- Sukdal Location in West Bengal, India Sukdal Sukdal (India)
- Coordinates: 23°23′53″N 87°33′26″E﻿ / ﻿23.397922°N 87.557149°E
- Country: India
- State: West Bengal
- District: Purba Bardhaman

Area
- • Total: 4.57 km^{2} (1.76 sq mi)

Population (2011)
- • Total: 13,093
- • Density: 2,860/km^{2} (7,420/sq mi)

Languages
- • Official: Bengali, English
- Time zone: UTC+5:30 (IST)
- Vehicle registration: WB
- Website: purbabardhaman.gov.in

= Sukdal =

Sukdal is a census town in Galsi I CD Block in Bardhaman Sadar North subdivision of Purba Bardhaman district in the Indian state of West Bengal.

==Geography==

===Location===
Sukdal is located in the laterite plains between Damodar River and Ajay River. Khari or Khargeswari River flows through the area. It is believed that the river was earlier linked with the Damodar.

===Urbanisation===
73.58% of the population of Bardhaman Sadar North subdivision live in the rural areas. Only 26.42% of the population live in the urban areas, and that is the highest proportion of urban population amongst the four subdivisions in Purba Bardhaman district. The map alongside presents some of the notable locations in the subdivision. All places marked in the map are linked in the larger full screen map.

==Demographics==
As per the 2011 Census of India Sukdal had a total population of 13,093, of which 6,731 (51%) were males and 6,362 (49%) were females. Population below 6 years was 1,159. The total number of literates in Sukdal was 10,441 (87.49% of the population over 6 years).

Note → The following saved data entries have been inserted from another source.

Lemma take_kept c sent taken pending : channel_ok c sent taken pending -> writer c = Testing \/ writer c = Asleep true ->
  exists taken' pending', channel_ok (take_lines c) sent taken' pending' /\ next_line (take_lines c) = next_line c.
Proof.
  intros [H1 H2 H3 H4 H5 H6 H7] Hw. assert (taken = []) as -> by (destruct Hw as [E | E]; rewrite E in H3; exact H3).
  assert (taken_lines (writer c) [] = []) as Et by (destruct Hw as [E | E]; now rewrite E). rewrite Et in *. cbn [app] in *.
  pose proof (lines_length _ _ H1) as El. unfold take_lines, s_background_wait. rewrite El. destruct (finished (impl c)) eqn:Ef; cbn [orb].
  - destruct pending as [| p ps]; cbn [length Z.of_nat Z.eqb Z.ltb Z.compare]; [exists [], []; split; [| reflexivity]; constructor; cbn [impl pending_log_lines finished log_lines writer world next_line taken_lines app]; now auto |].
    destruct (Z.eqb_spec (Z.of_nat (S (length ps))) 0); [lia |]. exists (p :: ps), []. split; [| reflexivity].
    constructor; cbn [impl pending_log_lines finished log_lines writer world next_line taken_lines]; rewrite ?app_nil_r; auto. cbn. lia.
  - destruct pending as [| p ps]; cbn [length Z.of_nat Z.eqb Z.ltb Z.compare]; [exists [], []; split; [| reflexivity]; constructor; cbn [impl pending_log_lines finished log_lines writer world next_line taken_lines app]; now auto |].
    destruct (Z.ltb_spec 0 (Z.of_nat (S (length ps)))); [| lia]. destruct (Z.eqb_spec (Z.of_nat (S (length ps))) 0); [lia |]. exists (p :: ps), []. split; [| reflexivity].
    constructor; cbn [impl pending_log_lines finished log_lines writer world next_line taken_lines]; rewrite ?app_nil_r; auto. cbn. lia.
Qed.

(** One line is written and destroyed. *)
Lemma write_kept c sent taken pending i n : channel_ok c sent taken pending -> writer c = Writing i n -> i < n ->
  exists c', s_background_thread_writer c = Some (Some c') /\ channel_ok c' sent taken pending /\ writer c' = Writing (i + 1) n /\ impl c' = impl c.
Proof.
  intros [H1 H2 H3 (bs & H4 & H5) H6 H7 H8] Hw Hi. rewrite Hw in *. destruct H3 as [-> H3]. destruct (lookup_lt_is_Some_2 taken (Z.to_nat i)) as [p Hp]; [lia |].
  unfold s_background_thread_writer. rewrite Hw. destruct (Z.ltb_spec i (Z.of_nat (length taken))); [| lia]. pose proof (lines_get _ _ _ _ H2 Hp) as Hg. rewrite Z2Nat.id in Hg by lia. rewrite Hg.
  cbn [taken_lines] in *. rewrite (drop_S _ _ _ Hp) in *. cbn [app] in *. apply Forall2_cons_inv_l in H4 as (b & bs' & E1 & H4 & ->). apply NoDup_cons in H6 as [Hnin H6]. apply Forall_cons in H8 as [_ H8].
  unfold write, destroy_line. rewrite E1. cbn [mbind option_bind alive]. rewrite E1. cbn [mbind option_bind]. eexists. split; [reflexivity |]. split; [| now split].
  constructor; cbn [impl pending_log_lines finished log_lines writer world alive written next_line taken_lines]; replace (Z.to_nat (i + 1)) with (S (Z.to_nat i)) by lia; auto; [lia | |].
  - exists bs'. split; [| rewrite H5; now rewrite <- app_assoc]. apply (alive_other (alive (world c))); [| exact H4]. intros q Hq. rewrite lookup_delete_ne; [reflexivity |]. intros <-. exact (Hnin Hq).
  - intros q Hq. destruct (decide (q = p)) as [-> | Hne]; [rewrite lookup_delete_eq in Hq; now destruct Hq |]. rewrite lookup_delete_ne in Hq by auto. specialize (H7 q Hq). apply elem_of_cons in H7 as [-> | H7]; [contradiction | exact H7].
Qed.

Lemma written_kept c sent taken pending i n : channel_ok c sent taken pending -> writer c = Writing i n -> n <= i ->
  exists c', s_background_thread_writer c = Some (Some c') /\ channel_ok c' sent [] pending /\ writer c' = Testing /\ impl c' = impl c.
Proof.
  intros [H1 H2 H3 H4 H6 H7 H8] Hw Hi. rewrite Hw in *. destruct H3 as [-> H3]. unfold s_background_thread_writer. rewrite Hw. destruct (Z.ltb_spec i (Z.of_nat (length taken))); [lia |].
  cbn [taken_lines] in *. rewrite drop_ge in * by lia. eexists. split; [reflexivity |]. split; [| now split]. constructor; cbn; auto. exact (lines_clear _ _ H2).
Qed.

Lemma thread_kept c sent taken pending o : channel_ok c sent taken pending -> s_background_thread_writer c = Some o -> exists c' taken' pending', o = Some c' /\ channel_ok c' sent taken' pending' /\ finished (impl c') = finished (impl c).
Proof.
  intros H E. destruct (writer c) as [| [] | i n |] eqn:Ew.
  - unfold s_background_thread_writer in E. rewrite Ew in E. injection E as <-. destruct (take_kept _ _ _ _ H (or_introl Ew)) as (t & p & H' & _). exists (take_lines c), t, p. split; [reflexivity |]. split; [exact H' |]. unfold take_lines. repeat (case_match; try reflexivity).
  - unfold s_background_thread_writer in E. rewrite Ew in E. injection E as <-. destruct (take_kept _ _ _ _ H (or_intror Ew)) as (t & p & H' & _). exists (take_lines c), t, p. split; [reflexivity |]. split; [exact H' |]. unfold take_lines. repeat (case_match; try reflexivity).
  - unfold s_background_thread_writer in E. rewrite Ew in E. discriminate.
  - destruct (Z.lt_ge_cases i n) as [Hi | Hi]; [destruct (write_kept _ _ _ _ _ _ H Ew Hi) as (c' & E' & H' & _ & Ei) | destruct (written_kept _ _ _ _ _ _ H Ew Hi) as (c' & E' & H' & _ & Ei)];
      rewrite E' in E; injection E as <-; eexists c', _, _; (split; [reflexivity |]); (split; [exact H' |]); now rewrite Ei.
  - unfold s_background_thread_writer in E. rewrite Ew in E. discriminate.
Qed.

(** ** All interleavings *)

Inductive channel_run (c0 : channel) : list channel_move -> channel -> Prop :=
| channel_new : channel_run c0 [] c0
| channel_moves mvs c m c' : channel_run c0 mvs c -> channel_step c m = Some (Some c') -> channel_run c0 (mvs ++ [m]) c'.

Definition sent_by (mvs : list channel_move) : list (list Z) := omap (fun m => match m with Send_line b => Some b | _ => None end) mvs.

Definition cleaned_up (mvs : list channel_move) : bool := existsb (fun m => match m with Clean_up => true | _ => false end) mvs.

Lemma sent_by_snoc mvs m : sent_by (mvs ++ [m]) = sent_by mvs ++ match m with Send_line b => [b] | _ => [] end.
Proof. unfold sent_by. rewrite omap_app. now destruct m. Qed.

Lemma sent_by_length mvs : (length (sent_by mvs) <= length mvs)%nat.
Proof. unfold sent_by. induction mvs as [| [] mvs IH]; cbn in *; lia. Qed.

Lemma step_keeps c sent taken pending m o : channel_ok c sent taken pending -> Z.of_nat (length sent) < 2 ^ 60 -> channel_step c m = Some o ->
  exists c' taken' pending', o = Some c' /\ channel_ok c' (sent ++ match m with Send_line b => [b] | _ => [] end) taken' pending'
    /\ finished (impl c') = finished (impl c) || match m with Clean_up => true | _ => false end.
Proof.
  intros H Hn E. destruct m as [bytes | | |]; cbn [channel_step] in E; rewrite ?app_nil_r, ?orb_false_r.
  - destruct (finished (impl c)) eqn:Ef; [discriminate |]. injection E as <-. eexists _, _, _. split; [reflexivity |]. split; [exact (send_kept _ _ _ _ _ H Ef Hn) | exact Ef].
  - exact (thread_kept _ _ _ _ _ H E).
  - destruct (writer c) as [| [] | |] eqn:Ew; try discriminate. injection E as <-. eexists _, taken, pending. split; [reflexivity |]. split; [| reflexivity].
    destruct H as [H1 H2 H3 H4 H5 H6 H7]. rewrite Ew in *. constructor; cbn [impl pending_log_lines finished log_lines writer world next_line taken_lines] in *; auto. apply H3.
  - destruct (finished (impl c)) eqn:Ef; [discriminate |]. injection E as <-. eexists _, _, _. split; [reflexivity |]. split; [exact (clean_up_kept _ _ _ _ H Ef) | reflexivity].
Qed.

Lemma run_keeps c0 mvs c : channel_ok c0 [] [] [] -> finished (impl c0) = false -> channel_run c0 mvs c -> Z.of_nat (length mvs) < 2 ^ 60 ->
  exists taken pending, channel_ok c (sent_by mvs) taken pending /\ finished (impl c) = cleaned_up mvs.
Proof.
  intros H0 Hf Hrun. induction Hrun as [| mvs c m c' Hrun IH E]; intros Hn; [now exists [], [] |]. rewrite length_app in Hn. cbn in Hn. destruct (IH ltac:(lia)) as (t & p & H & Hfin). pose proof (sent_by_length mvs).
  destruct (step_keeps _ _ _ _ m _ H ltac:(lia) E) as (c1 & t' & p' & [= <-] & H' & Ef). exists t', p'. rewrite sent_by_snoc. split; [exact H' |].
  rewrite Ef, Hfin. unfold cleaned_up. rewrite existsb_app. cbn. now rewrite orb_false_r.
Qed.

Fixpoint thread_run (k : nat) (c : channel) : option channel :=
  match k with
  | O => Some c
  | S k => match s_background_thread_writer c with Some (Some c) => thread_run k c | _ => None end
  end.

(** The steps that are left once the channel is being cleaned up. *)
Definition steps_left (c : channel) : nat :=
  let p := Z.to_nat (a_len (pending_log_lines (impl c))) in
  let rest := match p with O => 1 | _ => p + 3 end%nat in
  match writer c with
  | Testing | Asleep _ => rest
  | Writing i n => Z.to_nat (n - i) + 1 + rest
  | Stopped => O
  end.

As of 2001 India census, Sukdal had a population of 11,785. Males constitute 53% of the population and females 47%. Sukdal has an average literacy rate of 74%, higher than the national average of 59.5%: male literacy is 80%, and female literacy is 67%. In Sukdal, 10% of the population is under 6 years of age.

==Infrastructure==
As per the District Census Handbook 2011, Sukdal covered an area of 4.57 km^{2}. It had 32 km roads. Amongst the medical facilities, the nearest nursing home was 1 km away and the nearest veterinary hospital was 40 km away. It had 1 medicine shop. Amongst the educational facilities it had was 6 primary schools, 1 middle school, 1 secondary school and 1 senior secondary school. The nearest degree college was at Mankar 5 km away.

==Education==
Sukdal has five primary and one secondary schools.